■ Assignment
Once you find the line with "FDate _ => tagDateObject" in the data that follows, repeat it and every line after it exactly, through the line with "FRef id => id".

■ Exercise data

Definition pair (t d : Z) : bytes := le_bytes 4 d ++ le_bytes 4 t.

Definition str_raw (s : fxstr) : bytes := match s with Ascii s | Utf16 s => s end.
Definition str_data (s : fxstr) : Z :=
  match s with Ascii s => 2 ^ 31 + len s | Utf16 s => len s / 2 end.
(** The characters, and the padding up to the next word *)
Definition str_body (s : fxstr) : bytes :=
  str_raw s ++ repeat x00 (Z.to_nat (paddingLen (len (str_raw s)))).

Definition elem_width (t : Z) : nat := from_option width 1%nat (typedArray t).

Definition vtag (v : fxval) : Z :=
  match v with
  | FUndefined => tagUndefined
  | FNull => tagNull
  | FBool boxed _ => if boxed then tagBooleanObject else tagBoolean
  | FInt32 _ => tagInt32
  | FDouble d => d / 2 ^ 32
  | FNumberObj _ => tagNumberObject
  | FDate _ => tagDateObject
  | FStr boxed _ => if boxed then tagStringObject else tagString
  | FRegexp _ _ => tagRegexpObject
  | FRef _ => tagBackReferenceObj
  | FTyped _ _ => tagTypedArrayObj
  | FObject _ => tagObjectObject
  | FArray _ _ => tagArrayObject
  | FMap _ => tagMapObject
  | FSet _ => tagSetObject
  end.

Definition vdata (v : fxval) : Z :=
  match v with
  | FBool _ b => if b then 1 else 0
  | FInt32 z => z mod 2 ^ 32
  | FDouble d => d mod 2 ^ 32
  | FStr _ s => str_data s
  | FRegexp _ flags => flags
  | FRef id => id
  | FTyped t _ => t
  | FArray n _ => n
  | _ => 0
  end.

Definition endOfKeys : bytes := pair tagEndOfKeys 0.
Definition ser_str (s : fxstr) : bytes := pair tagString (str_data s) ++ str_body s.

Fixpoint body (v : fxval) : bytes :=
  match v with
  | FNumberObj d | FDate d => le_bytes 8 d
  | FStr _ s => str_body s
  | FRegexp src _ => ser_str src
  | FTyped t vals =>
      let raw := flat_map (le_bytes (elem_width t)) vals in
      le_bytes 8 (len vals) ++ le_bytes 8 18446462731876827136 ++ le_bytes 8 (len raw) ++ raw ++
      le_bytes 8 0 ++ repeat x00 (Z.to_nat (paddingLen (len raw)))
  | FObject props =>
      flat_map (λ '(k, v), ser_str k ++ pair (vtag v) (vdata v) ++ body v) props ++ endOfKeys
  | FArray _ items =>
      flat_map (λ '(i, v), pair tagInt32 i ++ pair (vtag v) (vdata v) ++ body v) items ++ endOfKeys
  | FMap entries =>
      flat_map (λ '(k, v), pair (vtag k) (vdata k) ++ pair (vtag v) (vdata v) ++ body k ++ body v) entries ++
      endOfKeys
  | FSet items => flat_map (λ v, pair (vtag v) (vdata v) ++ body v) items ++ endOfKeys
  | _ => []
  end.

■ Answer box
  | FDate _ => tagDateObject
  | FStr boxed _ => if boxed then tagStringObject else tagString
  | FRegexp _ _ => tagRegexpObject
  | FRef _ => tagBackReferenceObj
  | FTyped _ _ => tagTypedArrayObj
  | FObject _ => tagObjectObject
  | FArray _ _ => tagArrayObject
  | FMap _ => tagMapObject
  | FSet _ => tagSetObject
  end.

Definition vdata (v : fxval) : Z :=
  match v with
  | FBool _ b => if b then 1 else 0
  | FInt32 z => z mod 2 ^ 32
  | FDouble d => d mod 2 ^ 32
  | FStr _ s => str_data s
  | FRegexp _ flags => flags
  | FRef id => id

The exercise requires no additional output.